Anderson suggests that this practice, which studied the influence of celestial bodies on human affairs, may hold the key to understanding the iconography of the pyxis of al-Mughīra.

Astrology

100

This city served as a powerful locus of memory for medieval Christian pilgrims, inspiring contemplation, recollection, and imagination.

Jerusalem

200

This architectural innovation allowed Gothic builders to create taller and more elaborate structures.

Flying buttresses

200

Behrens-Abouseif interprets carvings of a door and the arched window grille as symbols for the relationship between these two figures, based on where they would have appeared during Fatimid ceremonies.

The caliph and the vizier

200

The absence of a crown in a representation of the Byzantine emperor might be understood as a visual expression of this chaotic concept.

Ataxia

200

This lavishly decorated book may have been commissioned by King Fulk of Jerusalem around 1134/1135 in an effort to reconcile with his wife.

The Psalter of Melisende

200

This material was traded south across the Sahara, stimulating the production of luxury arts in West Africa.

Copper

300

This Benedictine abbey in France was one of the most important centers of Romanesque art and architecture.

Cluny Abbey

300

This grand, privately-funded building in the Mudejar tradition was built in Toledo in 1360 for the treasurer of King Peter I of Castile.

Synagogue of Samuel Halevi or El Tránsito

300

These niche-like architectural elements, found primarily in Islamic architecture, also appear in the compartmentalized ceiling of the Cappella Palatina.

Muqarnas

300

Caviness draws a parallel between the Museum of Contemporary Art in Los Angeles and this medieval building, suggesting that both structures, despite invoking female forms, ultimately served the interests of male dominance

Chartres Cathedral 

300

This church in Bologna replicates key elements of the Holy Sepulchre, serving as a "Jerusalem" in the West.

Santo Stefano

400

The veneration of these played an important role in the development of Romanesque art and architecture, as pilgrims traveled to see them and churches were built to house them.

Relics

400

Ousterhout suggests that the use of these different types of vaults at the Chora inspired the choice of mosaic or fresco for the decoration.

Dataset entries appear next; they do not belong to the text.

(** X12. poolPut with no bundle checked out is refused with
    illegalPoolPut; treap and tracked total stay as they are, but the
    extracted count has gone below zero, so that TotalFreeSpace does not
    wait and the next poolPut is refused as well. *)
Theorem poolPut_without_extract `{Runtime} t fs s :
  - 2 ^ 31 < extractedFreeSpaces t <= 0 ->
  poolPut t fs s =
    Some (mkFSM (root t) (totalFreeSpace t) (extractedFreeSpaces t - 1),
          Some illegalPoolPut, s) /\
  totalFreeSpaceSize (mkFSM (root t) (totalFreeSpace t)
                            (extractedFreeSpaces t - 1))
    = Some (totalFreeSpace t).
Proof.
  intros He.
  assert (Hw : wrap_int32 (extractedFreeSpaces t - 1) = extractedFreeSpaces t - 1).
  { unfold wrap_int32.
    rewrite Z.mod_small; [lia|].
    change (2 ^ 31) with 2147483648 in *. change (2 ^ 32) with 4294967296. lia. }
  split.
  - unfold poolPut. rewrite Hw.
    destruct (Z.ltb_spec (extractedFreeSpaces t - 1) 0); [reflexivity|lia].
  - unfold totalFreeSpaceSize. cbn [extractedFreeSpaces totalFreeSpace].
    destruct (Z.gtb_spec (extractedFreeSpaces t - 1) 0); [lia|reflexivity].
Qed.

Lemma ins_back (A B : list FreeSpace) f lo hi :
  sep lo hi (A ++ f :: B) -> ins f (A ++ B) = A ++ f :: B.
Proof.
  intros Hs. apply sep_app in Hs as (HA & Hf & HB).
  rewrite ins_skip.
  - f_equal. apply ins_far. intros h Hh. apply sep_Forall in HB.
    rewrite Forall_forall in HB. specialize (HB h Hh). lia.
  - exact Hf.
  - apply sep_Forall in HA. eapply Forall_impl; [exact HA|].
    intros e He. cbn beta in He. lia.
Qed.

(** X13. Extract, then put back: on a well-formed manager with no bundle
    checked out whose root satisfies the request, poolExtract hands out one
    interval, and poolPut of that interval succeeds and restores the
    intervals held, the tracked total and the extracted count. *)
Theorem extract_then_put_restores `{Runtime} t required_size rs s :
  fsm_ok t -> extractedFreeSpaces t = 0 ->
  sizeOf (root t) = Some rs -> required_size <= rs ->
  exists t1 fs t2 s',
    poolExtract t required_size = Some (t1, inl [fs]) /\
    poolPut t1 fs s = Some (t2, None, s') /\
    inorder (root t2) = inorder (root t) /\
    totalFreeSpace t2 = totalFreeSpace t /\
    extractedFreeSpaces t2 = 0.
Proof.
  intros [Hok Htot] Hext Hrs Hle.
  pose proof top_eq as HT. pose proof two64_eq as H64.
  assert (Hne : root t <> Nil) by (intros E; rewrite E in Hrs; discriminate).
  assert (Hroot_le : rs <= sumSizes (inorder (root t))).
  { destruct (root t) as [|l rfs r]; [discriminate|]. cbn [sizeOf] in Hrs.
    injection Hrs as <-. apply Size_le_sumSizes. cbn [inorder].
    apply elem_of_app. right. left. }
  unfold poolExtract. rewrite Hrs, Hext.
  destruct (Z.ltb_spec rs required_size); [lia|]. cbn [andb orb].
  destruct (Z.ltb_spec (totalFreeSpace t) required_size); [lia|].
  destruct (GreatestGravityNode_spec (root t) required_size Hne)
    as (i & f & G & Hi & Hsz).
  rewrite G. cbn [mbind option_bind].
  specialize (Hsz rs Hrs Hle).
  destruct (GetFittingNeighbours_spec (root t) (-1) top i f required_size Hok)
    as (A & fss & B & nr & EL & R & I & S & Hn & Hone); auto; try lia.
  specialize (Hone Hsz). subst fss. cbn [app] in EL.
  rewrite R. cbn [mbind option_bind].
  assert (Hsum : sumSizes [f] = Size f) by (unfold sumSizes; cbn [foldr]; lia).
  rewrite Hsum.
  assert (Hfin : f ∈ inorder (root t)) by (eapply list_elem_of_lookup_2; eauto).
  pose proof (sep_interval _ _ _ f Hok ltac:(lia) ltac:(lia) Hfin) as Hint.
  pose proof Hint as (Hi0 & Hi1 & Hi2).
  assert (HSz : Size f = End f - Start f + 1) by (apply Size_interval; lia).
  pose proof (Size_le_sumSizes _ _ Hfin) as Hfle.
  pose proof (sumSizes_lt_two64 _ _ _ Hok ltac:(lia) ltac:(lia)) as Hlt.
  unfold treap_ok in Hok. rewrite EL in Hok.
  assert (HsepAB : sep (-1) top (A ++ B)) by (eapply sep_drop_mid; exact Hok).
  assert (Hap : Forall (apart f) (A ++ B)).
  { pose proof Hok as Hs. apply sep_app in Hs as (HA & _ & HB).
    apply Forall_app. split.
    - apply sep_Forall in HA. eapply Forall_impl; [exact HA|].
      intros e He. cbn beta in He. right. lia.
    - apply sep_Forall in HB. eapply Forall_impl; [exact HB|].
      intros e He. cbn beta in He. left. lia. }
  destruct (Insert_spec nr (-1) top f s) as (r2 & s' & EI & HI);
    try (rewrite I); try assumption; try lia.
  eexists _, f, _, s'. split; [reflexivity|].
  unfold poolPut. cbn [extractedFreeSpaces root totalFreeSpace].
  change (wrap_int32 (wrap_int32 (0 + 1) - 1)) with 0. cbn [Z.ltb Z.compare].
  destruct (Z.leb_spec (Size f) 0); [lia|].
  rewrite EI. cbn [mbind option_bind].
  split; [reflexivity|]. cbn [root totalFreeSpace extractedFreeSpaces].
  split.
  - rewrite HI, I, EL. eapply ins_back. exact Hok.
  - split; [|reflexivity].
    rewrite (wrap64_small (totalFreeSpace t - Size f)) by lia.
    rewrite wrap64_small by lia. lia.
Qed.

(** X14. A rotation keeps the in-order sequence of the intervals and the
    number of nodes, and the two rotations undo each other. *)
Theorem rotations_keep_order yl yfs xl xfs xr :
  let y := mkNode yl yfs (mkNode xl xfs xr) in
  let x := mkNode (mkNode yl yfs xl) xfs xr in
  rotateLeft y = x /\ rotateRight x = y /\
  inorder (rotateLeft y) = inorder y /\
  inorder (rotateRight x) = inorder x /\
  CountNodes (rotateLeft y) = CountNodes y /\
  CountNodes (rotateRight x) = CountNodes x.
Proof.
  intros y x. split; [reflexivity|]. split; [reflexivity|].
  split; [apply inorder_rotateLeft|]. split; [apply inorder_rotateRight|].
  split; [apply CountNodes_rotateLeft|apply CountNodes_rotateRight].
Qed.

Lemma sep_filter (P : FreeSpace -> Prop) `{forall f, Decision (P f)} l :
  forall lo hi, sep lo hi l -> sep lo hi (filter P l).
Proof.
  induction l as [|f l IH]; intros lo hi Hs; [exact Hs|].
  destruct Hs as (H1 & H2 & H3). rewrite filter_cons.
  destruct (decide (P f)).
  - cbn [sep]. split; [exact H1|]. split; [exact H2|]. apply IH, H3.
  - eapply sep_weaken; [apply IH, H3|lia|lia].
Qed.

(** X15. Remove on a well-formed treap returns (the fuel of the model is
    enough): the intervals held afterwards are those held before without
    the one asked for, in the same order, the treap is well-formed again,
    and a treap that does not hold the interval keeps its intervals. *)
Theorem Remove_deletes_exactly t x :
  treap_ok t ->
  exists t' dn,
    Remove t x = Some (t', dn) /\
    inorder t' = filter (fun y => y <> x) (inorder t) /\
    treap_ok t' /\ (x ∉ inorder t') /\
    (x ∉ inorder t -> inorder t' = inorder t).
Proof.
  intros Hok. destruct (Remove_spec t (-1) top x Hok) as (t' & dn & ER & HI).
  exists t', dn. split; [exact ER|]. split; [exact HI|]. split.
  - unfold treap_ok. rewrite HI. apply sep_filter. exact Hok.
  - split.
    + rewrite HI. intros Hin. apply list_elem_of_filter in Hin as [Hne _].
      apply Hne. reflexivity.
    + intros Hnot. rewrite HI. apply filter_all. apply Forall_forall.
      intros y Hy ->. contradiction.
Qed.

(** X16. Insert into a well-formed treap, of an interval that shares no
    byte with the intervals held, returns: the intervals held afterwards
    are those held before with the new one inserted in order and joined
    with the neighbours it abuts; the treap is well-formed again and the
    sizes held have grown by the size of the interval. *)
Theorem Insert_is_coalescing_insertion `{Runtime} t nn s :
  treap_ok t -> interval nn -> Forall (apart nn) (inorder t) ->
  exists t' s',
    Insert t nn s = Some (t', s') /\
    inorder t' = ins nn (inorder t) /\
    treap_ok t' /\
    sumSizes (inorder t') = sumSizes (inorder t) + Size nn /\
    (CountNodes t' <= CountNodes t + 1)%nat.
Proof.
  intros Hok Hint Hap. pose proof Hint as (Hi0 & Hi1 & Hi2).
  destruct (Insert_spec t (-1) top nn s Hok ltac:(lia) ltac:(lia) Hint
              ltac:(lia) Hi2 Hap) as (t' & s' & EI & HI).
  exists t', s'. split; [exact EI|]. split; [exact HI|]. split.
  - unfold treap_ok. rewrite HI. apply ins_sep; try assumption; lia.
  - split.
    + rewrite HI. eapply ins_sumSizes; eauto; lia.
    + rewrite <- !length_inorder, HI. clear.
      induction (inorder t) as [|f l IH]; cbn [ins length]; [lia|].
      destruct (End nn + 1 <? Start f); [cbn [length]; lia|].
      destruct (End nn + 1 =? Start f); [cbn [length]; lia|].
      destruct (End f + 1 =? Start nn).
      * destruct l as [|g l']; [cbn [length]; lia|].
        destruct (End nn + 1 =? Start g); cbn [length]; lia.
      * cbn [length]. lia.
Qed.

(** X17. GreatestGravityNode on a non-empty treap returns a node of the
    treap, and when the root is at least as large as the size asked for,
    so is the node returned. *)
Theorem GreatestGravityNode_picks_node `{Runtime} root size :
  root <> Nil ->
  exists i f,
    GreatestGravityNode root size = Some i /\
    (i < CountNodes root)%nat /\
    inorder root !! i = Some f /\
    (forall rs, sizeOf root = Some rs -> size <= rs -> size <= Size f).
Proof.
  intros Hne.
  destruct (GreatestGravityNode_spec root size Hne) as (i & f & G & Hi & Hsz).
  exists i, f. split; [exact G|]. split.
  - rewrite <- length_inorder. eapply lookup_lt_Some. exact Hi.
  - split; [exact Hi|exact Hsz].
Qed.

(** X18. minValueNode returns the first interval in order, and returns
    one for every non-empty treap. *)
Theorem minValueNode_is_first t :
  minValueNode t = head (inorder t) /\
  (t <> Nil -> is_Some (minValueNode t)).
Proof.
  split; [apply minValueNode_head|].
  intros Hne. rewrite minValueNode_head.
  destruct t as [|l fs r]; [contradiction|]. cbn [inorder].
  destruct (inorder l); cbn; eauto.
Qed.

(** X19. isOverlapping, despite its name, tests that two intervals abut:
    it holds exactly when one starts right after the other ends, and it
    does not hold for an interval that starts inside the other. *)
Theorem isOverlapping_is_adjacency a b :
  interval a -> interval b ->
  (isOverlapping a b = true <-> adjacent a b) /\
  (Start a <= Start b <= End a -> isOverlapping a b = false).
Proof.
  intros Ha Hb. split.
  - rewrite (isOverlapping_true a b Ha Hb). unfold adjacent. split; intros [E|E];
      [right|left|right|left]; lia.
  - intros Hin. apply (isOverlapping_false a b Ha Hb).
    destruct Ha as (? & ? & ?), Hb as (? & ? & ?). lia.
Qed.

(** X20. merge of two abutting intervals is their union, whichever of
    them is the receiver, and its size is the sum of their sizes. *)
Theorem merge_of_adjacent a b :
  interval a -> interval b -> End a + 1 = Start b ->
  treap.merge a b = mkFS (Start a) (End b) /\
  treap.merge b a = mkFS (Start a) (End b) /\
  Size (treap.merge a b) = Size a + Size b.
Proof.
  intros (Ha0 & Ha1 & Ha2) (Hb0 & Hb1 & Hb2) Hadj.
  assert (E1 : treap.merge a b = mkFS (Start a) (End b))
    by (apply merge_after; lia).
  split; [exact E1|]. split; [apply merge_before; lia|].
  rewrite E1, !Size_interval; cbn [Start End]; lia.
Qed.

(** X21. store, then load: in a key map that has its buckets, a stored
    key is found with the stored position, every other key is found as
    before, and the buckets are still there. *)
Theorem store_then_load v k p :
  (forall i, 0 <= i < maxBucket -> is_Some (v !! i)) -> 0 <= k ->
  load (store v k p) k = (p, true) /\
  (forall k', k' <> k -> load (store v k p) k' = load v k') /\
  (forall i, 0 <= i < maxBucket -> is_Some (store v k p !! i)).
Proof.
  intros Hb Hk. split.
  - apply load_store_same, Hb, bucketIdx_range, Hk.
  - split.
    + intros k' Hne. apply load_store_other, Hne.
    + intros i Hi. apply store_keeps_buckets, Hb, Hi.
Qed.

(** X22. loadAndDelete returns what load returns and forgets the key:
    afterwards the key is not found, and every other key is found as
    before. *)
Theorem loadAndDelete_forgets v k :
  fst (loadAndDelete v k) = load v k /\
  load (snd (loadAndDelete v k)) k = (0, false) /\
  (forall k', k' <> k -> load (snd (loadAndDelete v k)) k' = load v k').
Proof.
  split; [symmetry; apply load_loadAndDelete|].
  split; [apply load_after_delete_same|].
  intros k' Hne. apply load_after_delete_other, Hne.
Qed.

Lemma lookup_buckets (l : list nat) (j : Z) :
  foldr (fun i (ss : vmap) => <[Z.of_nat i := (∅ : gmap Z Z)]> ss) ∅ l !! j =
  if decide (j ∈ map Z.of_nat l) then Some ∅ else None.
Proof.
  induction l as [|n l IH]; cbn [foldr map].
  - rewrite lookup_empty. destruct (decide (j ∈ [])) as [Hn|]; [|reflexivity].
    apply elem_of_nil in Hn. contradiction.
  - destruct (decide (Z.of_nat n = j)) as [E|Hne].
    + rewrite E, lookup_insert_eq.
      destruct (decide (j ∈ j :: map Z.of_nat l)) as [|Hc]; [reflexivity|].
      exfalso. apply Hc. left.
    + rewrite lookup_insert_ne by exact Hne. rewrite IH.
      destruct (decide (j ∈ map Z.of_nat l)) as [Hin|Hc];
        destruct (decide (j ∈ Z.of_nat n :: map Z.of_nat l)) as [Hin'|Hc'];
        try reflexivity.
      * exfalso. apply Hc'. right. exact Hin.
      * exfalso. apply elem_of_cons in Hin' as [E|Hin']; [congruence|].
        contradiction.
Qed.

Pumpkin domes and ribbed domes

400

According to Ruggles, these architectural features of the Alhambra in Granada serve as a "monumentalized gaze" and embody the concept of sovereignty.

Miradors

400

This garment, miraculously preserved from a fire in 1194, was a treasured relic at Chartres Cathedral.

The Virgin Mary's tunic

400

Instead of attempting to attribute art objects to a single production site, Hoffman suggests considering the implications of this concept.

Portability

500

This 13th-century artist left behind the most famous medieval architectural sketchbook, which includes drawings of churches, animals, and mechanical devices, becoming an invaluable record of medieval construction techniques.

Villard de Honnecourt

500

The unique placement of this scene in a domical vault in the Chora’s chapel may be inspired by its proximity to a tomb, or have suggested a location for the tomb.

The Last Judgment

500

Tronzo suggests that the layout of the Cappella Palatina was influenced by this Byzantine ceremony, which involves greeting and bowing before an emperor.

Proskynesis

500

Glaire Anderson proposes this woman, a consort of the Cordoban Umayyad caliph ʿAbd al-Rahmān III, may have commissioned the pyxis of al-Mughīra as a gift for her son.

Al-Mushtaq

500

Hoffman argues that this art historical approach, which often relies on modern classification systems, may be inadequate for understanding portable Islamic Art.